◆ **YOUR ASSIGNMENT**
Find the lines in the records below that contain "rqMethod", and report each of them.

◆ **INPUT DATA**

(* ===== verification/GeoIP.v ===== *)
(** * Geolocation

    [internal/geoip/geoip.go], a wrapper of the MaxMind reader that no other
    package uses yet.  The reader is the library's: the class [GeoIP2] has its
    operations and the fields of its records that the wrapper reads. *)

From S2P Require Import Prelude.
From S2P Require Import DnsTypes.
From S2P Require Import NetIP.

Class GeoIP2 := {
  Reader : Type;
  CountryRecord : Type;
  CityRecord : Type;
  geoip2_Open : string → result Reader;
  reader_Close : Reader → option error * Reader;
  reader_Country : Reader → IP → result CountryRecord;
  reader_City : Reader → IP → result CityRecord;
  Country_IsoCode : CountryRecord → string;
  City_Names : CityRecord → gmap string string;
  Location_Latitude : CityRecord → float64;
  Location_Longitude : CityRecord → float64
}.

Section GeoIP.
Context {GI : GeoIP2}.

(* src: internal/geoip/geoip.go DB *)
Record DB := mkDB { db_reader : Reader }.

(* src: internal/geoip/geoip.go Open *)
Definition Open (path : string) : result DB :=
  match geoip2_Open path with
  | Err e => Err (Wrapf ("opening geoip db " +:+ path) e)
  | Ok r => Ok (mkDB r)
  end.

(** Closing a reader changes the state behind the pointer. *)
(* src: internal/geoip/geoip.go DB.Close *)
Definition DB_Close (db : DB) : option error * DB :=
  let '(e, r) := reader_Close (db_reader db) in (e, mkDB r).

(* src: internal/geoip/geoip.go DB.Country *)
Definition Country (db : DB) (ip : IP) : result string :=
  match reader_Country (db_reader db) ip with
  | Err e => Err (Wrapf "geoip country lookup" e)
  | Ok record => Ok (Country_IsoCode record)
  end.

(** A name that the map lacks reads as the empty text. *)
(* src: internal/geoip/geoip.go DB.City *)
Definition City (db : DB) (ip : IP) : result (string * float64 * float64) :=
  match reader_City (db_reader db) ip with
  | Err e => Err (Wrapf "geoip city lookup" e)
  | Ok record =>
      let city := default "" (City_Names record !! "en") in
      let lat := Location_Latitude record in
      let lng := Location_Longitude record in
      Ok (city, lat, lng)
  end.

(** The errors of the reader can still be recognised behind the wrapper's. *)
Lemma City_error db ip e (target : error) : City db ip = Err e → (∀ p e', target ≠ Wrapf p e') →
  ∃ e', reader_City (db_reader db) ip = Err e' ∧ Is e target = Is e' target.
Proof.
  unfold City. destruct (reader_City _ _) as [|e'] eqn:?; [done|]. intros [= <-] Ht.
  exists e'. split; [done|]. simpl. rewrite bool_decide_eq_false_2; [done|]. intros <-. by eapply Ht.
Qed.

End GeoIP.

* * *

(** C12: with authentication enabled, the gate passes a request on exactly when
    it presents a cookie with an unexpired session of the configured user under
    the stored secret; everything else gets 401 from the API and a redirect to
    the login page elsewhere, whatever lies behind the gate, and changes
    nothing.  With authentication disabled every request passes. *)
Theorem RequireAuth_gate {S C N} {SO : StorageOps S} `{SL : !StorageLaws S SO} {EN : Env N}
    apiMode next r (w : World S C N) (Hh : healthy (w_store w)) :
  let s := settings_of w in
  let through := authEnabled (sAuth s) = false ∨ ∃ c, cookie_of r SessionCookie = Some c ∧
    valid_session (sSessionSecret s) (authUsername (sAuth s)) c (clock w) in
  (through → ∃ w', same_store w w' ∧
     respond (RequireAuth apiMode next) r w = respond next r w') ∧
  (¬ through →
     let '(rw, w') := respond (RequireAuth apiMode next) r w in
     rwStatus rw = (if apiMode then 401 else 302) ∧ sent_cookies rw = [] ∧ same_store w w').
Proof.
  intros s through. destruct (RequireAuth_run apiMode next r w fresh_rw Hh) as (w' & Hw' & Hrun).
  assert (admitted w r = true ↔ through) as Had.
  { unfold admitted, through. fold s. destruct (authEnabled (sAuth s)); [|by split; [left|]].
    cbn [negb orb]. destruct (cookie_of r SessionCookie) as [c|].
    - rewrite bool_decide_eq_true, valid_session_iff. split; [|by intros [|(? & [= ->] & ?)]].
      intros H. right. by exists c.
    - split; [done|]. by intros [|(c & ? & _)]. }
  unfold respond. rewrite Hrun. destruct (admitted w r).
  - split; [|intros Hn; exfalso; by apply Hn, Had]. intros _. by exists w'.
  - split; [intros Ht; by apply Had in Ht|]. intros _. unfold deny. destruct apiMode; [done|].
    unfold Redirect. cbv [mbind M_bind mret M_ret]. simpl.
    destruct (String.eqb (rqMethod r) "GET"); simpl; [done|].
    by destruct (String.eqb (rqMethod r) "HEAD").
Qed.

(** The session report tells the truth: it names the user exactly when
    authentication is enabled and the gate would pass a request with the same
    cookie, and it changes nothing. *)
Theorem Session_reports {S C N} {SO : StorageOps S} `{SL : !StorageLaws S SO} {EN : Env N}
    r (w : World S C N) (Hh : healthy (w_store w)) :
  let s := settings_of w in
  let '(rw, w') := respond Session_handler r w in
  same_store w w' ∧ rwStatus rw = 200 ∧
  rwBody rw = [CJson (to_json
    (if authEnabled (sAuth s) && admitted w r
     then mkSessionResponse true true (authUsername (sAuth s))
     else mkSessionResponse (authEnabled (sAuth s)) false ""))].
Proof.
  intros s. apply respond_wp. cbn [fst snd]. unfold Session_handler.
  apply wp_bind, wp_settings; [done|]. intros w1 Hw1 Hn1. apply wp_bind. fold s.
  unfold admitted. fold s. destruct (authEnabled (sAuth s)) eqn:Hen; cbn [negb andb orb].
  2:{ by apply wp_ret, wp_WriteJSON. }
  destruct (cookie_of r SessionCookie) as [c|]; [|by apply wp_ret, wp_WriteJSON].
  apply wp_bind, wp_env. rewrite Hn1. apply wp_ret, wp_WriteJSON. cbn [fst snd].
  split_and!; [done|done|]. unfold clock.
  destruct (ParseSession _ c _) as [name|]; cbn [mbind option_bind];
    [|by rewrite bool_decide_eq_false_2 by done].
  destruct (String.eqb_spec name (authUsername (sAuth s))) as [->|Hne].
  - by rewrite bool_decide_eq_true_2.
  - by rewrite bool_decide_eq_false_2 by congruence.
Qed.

--

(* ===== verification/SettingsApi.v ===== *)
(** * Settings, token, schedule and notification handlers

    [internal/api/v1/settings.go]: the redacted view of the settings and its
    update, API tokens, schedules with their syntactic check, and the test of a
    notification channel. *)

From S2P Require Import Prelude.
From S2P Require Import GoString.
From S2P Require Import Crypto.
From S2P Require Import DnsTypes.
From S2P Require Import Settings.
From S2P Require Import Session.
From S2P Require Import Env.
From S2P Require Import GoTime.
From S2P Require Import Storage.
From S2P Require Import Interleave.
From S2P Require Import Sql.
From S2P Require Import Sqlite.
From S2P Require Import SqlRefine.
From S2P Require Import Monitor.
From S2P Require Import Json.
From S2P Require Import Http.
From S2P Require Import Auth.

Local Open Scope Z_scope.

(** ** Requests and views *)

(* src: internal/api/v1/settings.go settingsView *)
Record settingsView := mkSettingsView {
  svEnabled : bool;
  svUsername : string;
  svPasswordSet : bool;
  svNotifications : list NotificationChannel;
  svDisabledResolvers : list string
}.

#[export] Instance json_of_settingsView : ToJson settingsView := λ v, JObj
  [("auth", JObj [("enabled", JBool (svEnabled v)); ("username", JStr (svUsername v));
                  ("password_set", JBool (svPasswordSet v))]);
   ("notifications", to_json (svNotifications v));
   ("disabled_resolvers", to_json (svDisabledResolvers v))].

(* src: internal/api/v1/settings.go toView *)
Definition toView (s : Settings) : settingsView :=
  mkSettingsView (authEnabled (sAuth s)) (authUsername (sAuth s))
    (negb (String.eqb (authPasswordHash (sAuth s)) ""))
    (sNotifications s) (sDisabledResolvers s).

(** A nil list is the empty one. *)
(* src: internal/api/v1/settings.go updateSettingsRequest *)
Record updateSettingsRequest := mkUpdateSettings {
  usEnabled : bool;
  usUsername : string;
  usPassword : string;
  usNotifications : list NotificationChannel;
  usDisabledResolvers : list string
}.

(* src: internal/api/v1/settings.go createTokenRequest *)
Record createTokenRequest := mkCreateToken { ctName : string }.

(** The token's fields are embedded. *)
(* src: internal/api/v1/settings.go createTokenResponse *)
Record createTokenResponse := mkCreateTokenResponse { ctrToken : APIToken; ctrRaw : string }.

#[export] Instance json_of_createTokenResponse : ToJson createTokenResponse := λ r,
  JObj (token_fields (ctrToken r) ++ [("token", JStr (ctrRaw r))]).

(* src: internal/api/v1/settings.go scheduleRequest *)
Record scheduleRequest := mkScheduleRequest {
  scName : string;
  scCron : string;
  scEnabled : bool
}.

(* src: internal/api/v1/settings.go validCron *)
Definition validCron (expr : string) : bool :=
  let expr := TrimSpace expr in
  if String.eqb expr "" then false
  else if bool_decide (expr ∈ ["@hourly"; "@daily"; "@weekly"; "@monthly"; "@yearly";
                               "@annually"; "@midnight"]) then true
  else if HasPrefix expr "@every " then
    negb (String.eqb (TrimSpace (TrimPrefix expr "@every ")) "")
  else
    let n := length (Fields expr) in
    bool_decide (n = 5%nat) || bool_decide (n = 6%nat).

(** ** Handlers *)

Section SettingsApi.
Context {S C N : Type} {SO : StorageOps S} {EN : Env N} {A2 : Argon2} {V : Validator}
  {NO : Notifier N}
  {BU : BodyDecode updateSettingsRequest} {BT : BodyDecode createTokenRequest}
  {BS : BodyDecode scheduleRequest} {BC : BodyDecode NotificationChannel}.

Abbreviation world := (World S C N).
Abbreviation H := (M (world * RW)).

◆ **OUTPUT**
    destruct (String.eqb (rqMethod r) "GET"); simpl; [done|].
    by destruct (String.eqb (rqMethod r) "HEAD").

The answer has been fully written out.